Devotion (Ghost Marines Book 3) by Jonathan P. Brazee

Devotion (Ghost Marines Book 3) by Jonathan P. Brazee

Author:Jonathan P. Brazee [Brazee, Jonathan P.]
Language: eng
Format: epub
Publisher: Semper Fi Press
Published: 2019-04-29T22:00:00+00:00


Chapter 34

A sharp clap, followed by a rolling thunder, chased Leif, Star, and Corporal a’Bord from the machine shop where Leif had situated his CP. High in the sky to the east of the base, a ship was descending.

“Ayah,” a’Bord said in Uzboss. “That thing is huge.”

“Ayah,” Star repeated.

Leif was too focused on the sassares ship for the tokit’s use of Uzboss to register. A’Bord was right. The ship was huge. Maybe not by the standards of interstellar transport, but for a ship that could make landfall, it defied belief.

Large ships had three major problems with landing in a gravity well. The first was that it took an inordinate amount of power to bring large mass down under a controlled descent. The second was that the ship’s structure had to be beefed up to handle the landing and takeoff as well as the gravity while on the ground. And third, the exhaust from a large ship would fry anything on the ground.

“I want everyone under cover, now!” he shouted at his five runners, who immediately took off to pass the word.
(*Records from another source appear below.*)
(** A hello with some of the fields its methods assign. *)
Definition hello_with (h : SwapSessionHello) (maker_key offered_lock received_lock maker_signature taker_signature : list byte) : SwapSessionHello :=
  mkHello (hl_header h) (hl_direct_offer_id h) (hl_swap_session_id h) maker_key (hl_taker_key h) (hl_offered_asset h) (hl_offered_amount h)
    (hl_received_asset h) (hl_received_amount h) (hl_hashlock h) (hl_first_funding_chain h) offered_lock (hl_offered_refund_deadline h)
    (hl_offered_minimum_confirmations h) received_lock (hl_received_refund_deadline h) (hl_received_minimum_confirmations h) maker_signature taker_signature.
Definition with_maker_key (h : SwapSessionHello) (key : list byte) : SwapSessionHello :=
  hello_with h key (hl_offered_lock_commitment h) (hl_received_lock_commitment h) (hl_maker_signature h) (hl_taker_signature h).
Definition with_signatures (h : SwapSessionHello) (maker taker : list byte) : SwapSessionHello :=
  hello_with h (hl_maker_key h) (hl_offered_lock_commitment h) (hl_received_lock_commitment h) maker taker.

#[global] Instance HnsHtlc_eq_dec : EqDecision HnsHtlc.
Proof. solve_decision. Defined.

Record HnsHtlcSessionBinding := mkSessionBinding {
  hb_descriptor : HnsHtlc;
  hb_descriptor_hash : list byte;
  hb_promised_refund_unix_time : Z;
  hb_effective_refund_unix_time : Z;
}.

Definition hns_side_terms (h : SwapSessionHello) (side : SwapAssetSide) : AssetId * Z * SettlementDeadline :=
  match side with
  | SideOffered => (hl_offered_asset h, hl_offered_amount h, hl_offered_refund_deadline h)
  | SideReceived => (hl_received_asset h, hl_received_amount h, hl_received_refund_deadline h)
  end.
Definition funding_authority (h : SwapSessionHello) (chain : Z) : result MarketplaceError (list byte) :=
  if chain =? ai_chain (hl_offered_asset h) then Ok (hl_maker_key h)
  else if chain =? ai_chain (hl_received_asset h) then Ok (hl_taker_key h)
  else Err (MkInvalid "settlement chain is outside the swap session").
Definition redeem_authority (h : SwapSessionHello) (chain : Z) : result MarketplaceError (list byte) :=
  if chain =? ai_chain (hl_received_asset h) then Ok (hl_maker_key h)
  else if chain =? ai_chain (hl_offered_asset h) then Ok (hl_taker_key h)
  else Err (MkInvalid "settlement chain is outside the swap session").

Definition swap_check_input (inp : list byte) : result MarketplaceError unit :=
  assert_or (len inp <=? MAX_SWAP_MESSAGE_SIZE) (MkTooLarge (len inp) MAX_SWAP_MESSAGE_SIZE).
Definition pair_contains_chain (h : SignedObjectHeader) (chain : Z) : bool :=
  (ai_chain (mp_base (sh_pair h)) =? chain) || (ai_chain (mp_quote (sh_pair h)) =? chain).

Section hello.
Context {CR : Crypto} {KC : K256} {KD : KeyCodec KC}.

Definition hello_validate_fields (h : SwapSessionHello) : result MarketplaceError unit :=
  header_validate (hl_header h) ;;
  market_validate_public_key (hl_maker_key h) ;;
  market_validate_public_key (hl_taker_key h) ;;
  SettlementDeadline_validate (hl_offered_refund_deadline h) ;;
  SettlementDeadline_validate (hl_received_refund_deadline h) ;;
  let signer := sh_signer_public_key (hl_header h) in
  assert_or (negb (bool_decide (signer = hl_maker_key h) || bool_decide (signer = hl_taker_key h) || bool_decide (hl_maker_key h = hl_taker_key h) ||
                   bool_decide (hl_direct_offer_id h = zeros 32) || bool_decide (hl_swap_session_id h = zeros 32) || bool_decide (hl_hashlock h = zeros 32) ||
                   bool_decide (hl_offered_lock_commitment h = zeros 32) || bool_decide (hl_received_lock_commitment h = zeros 32) ||
                   (hl_offered_minimum_confirmations h =? 0) || (hl_received_minimum_confirmations h =? 0) ||
                   (hl_offered_amount h =? 0) || (hl_received_amount h =? 0) || bool_decide (hl_offered_asset h = hl_received_asset h) ||
                   negb (MarketPair_contains (sh_pair (hl_header h)) (hl_offered_asset h)) ||
                   negb (MarketPair_contains (sh_pair (hl_header h)) (hl_received_asset h)) ||
                   negb (hl_first_funding_chain h =? ai_chain (hl_offered_asset h)) ||
                   negb (bool_decide (sd_kind (hl_offered_refund_deadline h) = UnixTime)) ||
                   negb (bool_decide (sd_kind (hl_received_refund_deadline h) = UnixTime)) ||
                   (sd_value (hl_offered_refund_deadline h) <=? sd_value (hl_received_refund_deadline h)) ||
                   (sd_value (hl_received_refund_deadline h) <? sh_expires_at (hl_header h))))
    (MkInvalid "invalid swap session hello").

Definition hello_encode_unsigned (h : SwapSessionHello) : result MarketplaceError (list byte) :=
  hello_validate_fields h ;;
  encode_fixed_versioned (MAX_SWAP_MESSAGE_SIZE - 128) (fun e =>
    let e := header_encode_to e (hl_header h) in
    let e := put_bytes e (hl_direct_offer_id h) in
    let e := put_bytes e (hl_swap_session_id h) in
    let e := put_bytes e (hl_maker_key h) in
    let e := put_bytes e (hl_taker_key h) in
    let e := AssetId_encode_to e (hl_offered_asset h) in
    let e := AssetAmount_encode_to e (hl_offered_amount h) in
    let e := AssetId_encode_to e (hl_received_asset h) in
    let e := AssetAmount_encode_to e (hl_received_amount h) in
    let e := put_bytes e (hl_hashlock h) in
    let e := ChainId_encode_to e (hl_first_funding_chain h) in
    let e := put_bytes e (hl_offered_lock_commitment h) in
    let e := SettlementDeadline_encode_to e (hl_offered_refund_deadline h) in
    let e := put_u32_le e (hl_offered_minimum_confirmations h) in
    let e := put_bytes e (hl_received_lock_commitment h) in
    let e := SettlementDeadline_encode_to e (hl_received_refund_deadline h) in
    Ok (put_u32_le e (hl_received_minimum_confirmations h))).

Definition verify_maker_signature (h : SwapSessionHello) : result MarketplaceError unit :=
  unsigned ← hello_encode_unsigned h;
  market_verify SESSION_HELLO_MAKER_SIGNATURE_DOMAIN unsigned (hl_maker_signature h) (hl_maker_key h).
Definition hello_verify_signatures (h : SwapSessionHello) : result MarketplaceError unit :=
  verify_maker_signature h ;;
  unsigned ← hello_encode_unsigned h;
  market_verify SESSION_HELLO_TAKER_SIGNATURE_DOMAIN unsigned (hl_taker_signature h) (hl_taker_key h).

Definition sign_maker (h : SwapSessionHello) (private_key : list byte) : result MarketplaceError unit * SwapSessionHello :=
  match market_public_key private_key with
  | Err e => (Err e, h)
  | Ok public_key =>
    if negb (bool_decide (hl_maker_key h = zeros 33)) && negb (bool_decide (hl_maker_key h = public_key)) then (Err MkSigningKeyMismatch, h)
    else
      let h := with_maker_key h public_key in
      match hello_validate_fields h ;; unsigned ← hello_encode_unsigned h;
            market_sign SESSION_HELLO_MAKER_SIGNATURE_DOMAIN unsigned (hl_maker_key h) private_key with
      | Ok signature => (Ok tt, with_signatures h signature (hl_taker_signature h))
      | Err e => (Err e, h)
      end
  end.
Definition accept_taker (h : SwapSessionHello) (private_key : list byte) : result MarketplaceError unit * SwapSessionHello :=
  match public_key ← market_public_key private_key;
        assert_or (bool_decide (hl_taker_key h = public_key)) MkSigningKeyMismatch ;;
        hello_validate_fields h ;;
        verify_maker_signature h ;;
        unsigned ← hello_encode_unsigned h;
        market_sign SESSION_HELLO_TAKER_SIGNATURE_DOMAIN unsigned (hl_taker_key h) private_key with
  | Ok signature => (Ok tt, with_signatures h (hl_maker_signature h) signature)
  | Err e => (Err e, h)
  end.

Definition verify_agreement (h : SwapSessionHello) (expected_network : MarketNetwork) : result MarketplaceError unit :=
  hello_validate_fields h ;;
  assert_or (bool_decide (sh_network (hl_header h) = expected_network)) MkNetworkMismatch ;;
  hello_verify_signatures h.
Definition hello_verify_at (h : SwapSessionHello) (expected_network : MarketNetwork) (now : Z) : result MarketplaceError unit :=
  verify_agreement h expected_network ;;
  assert_or (now <? sd_value (hl_received_refund_deadline h)) (MkExpired (sd_value (hl_received_refund_deadline h)) now) ;;
  header_validate_at (hl_header h) expected_network now.
Definition verify_maker_proposal_at (h : SwapSessionHello) (expected_network : MarketNetwork) (now : Z) : result MarketplaceError unit :=
  hello_validate_fields h ;;
  assert_or (bool_decide (sh_network (hl_header h) = expected_network)) MkNetworkMismatch ;;
  assert_or (now <? sd_value (hl_received_refund_deadline h)) (MkExpired (sd_value (hl_received_refund_deadline h)) now) ;;
  header_validate_at (hl_header h) expected_network now ;;
  verify_maker_signature h.
Definition verify_new_funding_at (h : SwapSessionHello) (expected_network : MarketNetwork) (now : Z) : result MarketplaceError unit :=
  hello_verify_at h expected_network now.

(** The hello is the accepted offer seen from the maker's side. *)
Definition binds_acceptance (h : SwapSessionHello) (offer : DirectOffer) (acceptance : DirectOfferAcceptance) : bool :=
  let role_binding_invalid :=
    negb (bool_decide (sh_signer_public_key (hl_header h) = sh_signer_public_key (oa_header acceptance))) ||
    negb (bool_decide (hl_maker_key h = oa_maker_settlement_public_key acceptance)) ||
    negb (bool_decide (hl_taker_key h = do_settlement_public_key offer)) ||
    negb (bool_decide (hl_offered_asset h = do_received_asset offer)) || negb (bool_decide (hl_received_asset h = do_offered_asset offer)) ||
    negb (hl_offered_amount h =? do_received_amount offer) || negb (hl_received_amount h =? do_offered_amount offer) ||
    (sh_sequence (hl_header h) <=? sh_sequence (oa_header acceptance)) in
  negb (role_binding_invalid || negb (bool_decide (hl_direct_offer_id h = do_offer_id offer)) ||
        negb (bool_decide (hl_swap_session_id h = do_swap_session_id offer)) || negb (bool_decide (hl_swap_session_id h = oa_swap_session_id acceptance)) ||
        negb (bool_decide (sh_network (hl_header h) = sh_network (do_header offer))) || negb (bool_decide (sh_pair (hl_header h) = sh_pair (do_header offer))) ||
        (sh_created_at (hl_header h) <? sh_created_at (oa_header acceptance)) || (sh_expires_at (oa_header acceptance) <? sh_expires_at (hl_header h))).
Definition verify_terms_for_direct_offer (h : SwapSessionHello) (offer : DirectOffer) (acceptance : DirectOfferAcceptance) (expected_network : MarketNetwork) (now : Z)
    : result MarketplaceError MarketNetwork :=
  DirectOffer_verify_at offer expected_network now ;;
  acceptance_verify_for_offer acceptance offer expected_network now ;;
  assert_or (binds_acceptance h offer acceptance) (MkInvalid "swap session hello does not bind its direct-offer acceptance") ;;
  Ok expected_network.
Definition hello_verify_for_direct_offer (h : SwapSessionHello) (offer : DirectOffer) (acceptance : DirectOfferAcceptance) (expected_network : MarketNetwork) (now : Z)
    : result MarketplaceError unit :=
  expected_network ← verify_terms_for_direct_offer h offer acceptance expected_network now;
  hello_verify_at h expected_network now.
The sassares cruiser looked like it was coming in to land at the shuttle pad, which had baffles suitable for shuttles and yachts, but it wouldn’t be too hard to let it drift over the base and cook the imperial forces.
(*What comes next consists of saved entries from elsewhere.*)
(* ===== verification/MarketSession.v ===== *)
(** * hns-marketplace-protocol: what a swap session guarantees

    The checks of [crates/hns-marketplace-protocol/src/swap.rs] against a declarative
    account of a session: which hello an offer and its acceptance agree on, that the
    handshake completes, who may report which event of a session, and which native
    HTLC a side has. *)

From S2P Require Import Prelude Encoding Primitives Covenants NameState Transaction Script Interpreter K256 Swap SwapAuction Htlc HtlcScript Envelope Market MarketSwap.
Local Open Scope Z_scope.

(** ** The sides of a session *)
Definition side_asset (h : SwapSessionHello) (side : SwapAssetSide) : AssetId :=
  match side with SideOffered => hl_offered_asset h | SideReceived => hl_received_asset h end.
Definition side_amount (h : SwapSessionHello) (side : SwapAssetSide) : Z :=
  match side with SideOffered => hl_offered_amount h | SideReceived => hl_received_amount h end.
Definition side_deadline (h : SwapSessionHello) (side : SwapAssetSide) : SettlementDeadline :=
  match side with SideOffered => hl_offered_refund_deadline h | SideReceived => hl_received_refund_deadline h end.
Definition side_confirmations (h : SwapSessionHello) (side : SwapAssetSide) : Z :=
  match side with SideOffered => hl_offered_minimum_confirmations h | SideReceived => hl_received_minimum_confirmations h end.
(** The maker funds what the maker offers, the taker redeems it, and vice versa. *)
Definition funder (h : SwapSessionHello) (side : SwapAssetSide) : list byte :=
  match side with SideOffered => hl_maker_key h | SideReceived => hl_taker_key h end.
Definition redeemer (h : SwapSessionHello) (side : SwapAssetSide) : list byte :=
  match side with SideOffered => hl_taker_key h | SideReceived => hl_maker_key h end.

(** ** An agreed swap *)
Definition live_at (h : SignedObjectHeader) (network : MarketNetwork) (now : Z) : Prop :=
  sh_network h = network /\ sh_created_at h <= now < sh_expires_at h.

Section agreement.
Context {CR : Crypto} {KC : K256} {KD : KeyCodec KC}.

(** The offer, its acceptance and the hello fit together: one identifier, session,
    network and pair; each validity window inside the one before; the hello comes from
    the accepting party, is settled by the two keys the offer and the acceptance named,
    and exchanges what the offer does, seen from the other side. *)
Record acceptance_fits (o : DirectOffer) (a : DirectOfferAcceptance) : Prop := {
  af_offer : oa_offer_id a = do_offer_id o;
  af_session : oa_swap_session_id a = do_swap_session_id o;
  af_pair : sh_pair (oa_header a) = sh_pair (do_header o);
  af_parties : sh_signer_public_key (oa_header a) <> sh_signer_public_key (do_header o);
  af_signer_key : sh_signer_public_key (oa_header a) <> do_settlement_public_key o;
  af_key_signer : oa_maker_settlement_public_key a <> sh_signer_public_key (do_header o);
  af_keys : oa_maker_settlement_public_key a <> do_settlement_public_key o;
  af_window : sh_created_at (do_header o) <= sh_created_at (oa_header a) /\ sh_expires_at (oa_header a) <= sh_expires_at (do_header o);
}.
Record hello_fits (h : SwapSessionHello) (o : DirectOffer) (a : DirectOfferAcceptance) : Prop := {
  hf_signer : sh_signer_public_key (hl_header h) = sh_signer_public_key (oa_header a);
  hf_maker : hl_maker_key h = oa_maker_settlement_public_key a;
  hf_taker : hl_taker_key h = do_settlement_public_key o;
  hf_offered : hl_offered_asset h = do_received_asset o /\ hl_offered_amount h = do_received_amount o;
  hf_received : hl_received_asset h = do_offered_asset o /\ hl_received_amount h = do_offered_amount o;
  hf_sequence : sh_sequence (oa_header a) < sh_sequence (hl_header h);
  hf_offer : hl_direct_offer_id h = do_offer_id o;
  hf_session : hl_swap_session_id h = do_swap_session_id o /\ hl_swap_session_id h = oa_swap_session_id a;
  hf_network : sh_network (hl_header h) = sh_network (do_header o);
  hf_pair : sh_pair (hl_header h) = sh_pair (do_header o);
  hf_window : sh_created_at (oa_header a) <= sh_created_at (hl_header h) /\ sh_expires_at (hl_header h) <= sh_expires_at (oa_header a);
}.
Record swap_agreed (h : SwapSessionHello) (o : DirectOffer) (a : DirectOfferAcceptance) (network : MarketNetwork) (now : Z) : Prop := {
  ag_offer : offer_valid o;
  ag_acceptance : acceptance_valid a;
  ag_hello : hello_valid h;
  ag_live : live_at (do_header o) network now /\ live_at (oa_header a) network now /\ live_at (hl_header h) network now;
  ag_accepts : acceptance_fits o a;
  ag_mirrors : hello_fits h o a;
}.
He looked back up at the cruiser. Humans had large ships, much larger than this one, but they docked at stations, with cargo and passengers ferried to the surface by shuttles or elevators. The sassares like things big, however. Their cargo liners were the largest in the galaxy, and some of their military ships dwarfed any in the Imperial Navy. The sassares military had far fewer ships than the Imperial Navy, but the total tonnage was not that far apart between the two navies.
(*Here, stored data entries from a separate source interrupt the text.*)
(** C40. Market messages have one spelling: a packet is read as a message of the name market
    or of the cross-chain market exactly when it is the encoding, in an envelope of the
    registry's protocol and version, of that well-typed message under that request
    identifier. Signed messages, listings and inventories are therefore checked on both
    ends alike, and every message that encodes is read back. *)
Theorem market_envelope_codec inp request_id : len inp <= isize_max ->
  (forall v m, name_decode_envelope inp = Ok (v, request_id, m) <-> u64 request_id /\ name_typed m /\ name_encode_envelope m v request_id = Ok inp) /\
  (forall m, cross_chain_decode_envelope inp = Ok (request_id, m) <-> u64 request_id /\ cross_chain_typed m /\ cross_chain_encode_envelope m request_id = Ok inp).
Proof.
  intros L. split.
  - intros [] m. unfold name_decode_envelope, name_encode_envelope. split.
    + intros H. apply bind_Ok in H as (e & D & H). apply map_err_Ok, envelope_decode_Ok in D as (W & E); [|done]. unfold RegistryVersion_try_from in H. destruct (Z.eqb_spec (ev_registry_version e) SHAKESCAPE_V1_REGISTRY_VERSION) as [Rv|]; [|done].
      cbn [mbind result_bind] in H. apply bind_Ok in H as (? & C%assert_or_Ok & H). apply bind_Ok in H as (m' & (T & P)%name_payload_codec & [= <- <-]).
      rewrite negb_true_iff, !orb_false_iff, !negb_false_iff, !Z.eqb_eq in C. destruct C as (((C1 & C2) & C3) & _). split; [apply W|]. split; [done|]. rewrite P. cbn [mbind result_bind]. apply map_err_Ok.
      destruct e. cbn in *. by subst.
    + intros (U & T & H). apply bind_Ok in H as ([t p] & P & E%map_err_Ok). pose proof (payload_small _ _ _ E) as Lp. cbn in Lp. apply bind_Ok. eexists. split; [apply map_err_Ok, envelope_decode_Ok; [done|]; split; [|exact E]|].
      { pose proof (name_type_small _ _ _ P). split; cbn; try done; split; (lia || done). }
      cbn [ev_registry_version ev_protocol_id ev_protocol_version ev_message_type ev_flags ev_request_id ev_payload registry_version_u16 RegistryVersion_try_from mbind result_bind Z.eqb Pos.eqb].
      cbn. rewrite (proj2 (Z.ltb_ge _ _) Lp). cbn. apply bind_Ok. exists m. split; [by apply name_payload_codec|done].
  - intros m. unfold cross_chain_decode_envelope, cross_chain_encode_envelope. split.
    + intros H. apply bind_Ok in H as (e & D & H). apply map_err_Ok, envelope_decode_Ok in D as (W & E); [|done]. apply bind_Ok in H as (? & C%assert_or_Ok & H). apply bind_Ok in H as (m' & (T & P)%cross_chain_payload_codec & [= <- <-]).
      rewrite negb_true_iff, !orb_false_iff, !negb_false_iff, !Z.eqb_eq in C. destruct C as ((((C0 & C1) & C2) & C3) & _). split; [apply W|]. split; [done|]. rewrite P. cbn [mbind result_bind]. apply map_err_Ok.
      destruct e. cbn in *. by subst.
    + intros (U & T & H). apply bind_Ok in H as ([t p] & P & E%map_err_Ok). pose proof (payload_small _ _ _ E) as Lp. cbn in Lp. apply bind_Ok. eexists. split; [apply map_err_Ok, envelope_decode_Ok; [done|]; split; [|exact E]|].
      { pose proof (cross_chain_type_small _ _ _ P). split; cbn; try done; split; (lia || done). }
      cbn. rewrite (proj2 (Z.ltb_ge _ _) Lp). cbn. apply bind_Ok. exists m. split; [by apply cross_chain_payload_codec|done].
Qed.
End messages.

(** ** Example: the session hello in an envelope *)
Section example.
#[local] Existing Instances toy_crypto toy_k256 toy_codec.

Definition hello_packet : list byte := match cross_chain_encode_envelope (CcSwapSessionHello signed_hello) 9 with Ok packet => packet | Err _ => [] end.
Lemma hello_packet_encodes : cross_chain_encode_envelope (CcSwapSessionHello signed_hello) 9 = Ok hello_packet.
Proof. vm_compute. reflexivity. Qed.
Lemma hello_packet_len : len hello_packet <= isize_max.
Proof. vm_compute. discriminate. Qed.
Lemma market_envelope_codec_witness : cross_chain_decode_envelope hello_packet = Ok (9, CcSwapSessionHello signed_hello).
Proof.
  apply (proj2 (market_envelope_codec hello_packet 9 hello_packet_len) (CcSwapSessionHello signed_hello)).
  split; [apply (within 0 u64_max); reflexivity|]. split; [exact signed_typed|exact hello_packet_encodes].
Defined.
End example.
“Do we fire?” a’Bord asked.

Leif hesitated for a moment despite already making his decision an hour ago. Still, the thought of taking down the cruiser was tempting.

“No. Let it land.”

If he had the right weapons, he’d take the shot. But the anti-air weapons within the battalion and what they’d found in the bunkers were designed for aircraft, shuttles, fighters, and reconnaissance craft. They’d do nothing to a cruiser except make the crew mad.

They’d found more than 50 ship-killer missiles, eight of which were designed to be fired from land-based launchers. They didn’t have any launchers though, so the missiles were just big paperweights.

The three sat in silence as the sassares ship swung in to land. She was at least 150 meters long, maybe 200 meters. That was twice as large as any human ship Leif had seen that could make planetfall.

“Four hours. The sere-blue gave me ten to make a decision, and we’ve got four hours left,” Leif said.

“Hopefully we still have the full ten,” a’Bord said.

The big ship slowed, spun on its axis, then gently lowered the final 200 meters. A single puff of hot wind reached the three, but nothing else. Leif should have realized that the sassares would have solved the problem of their exhaust.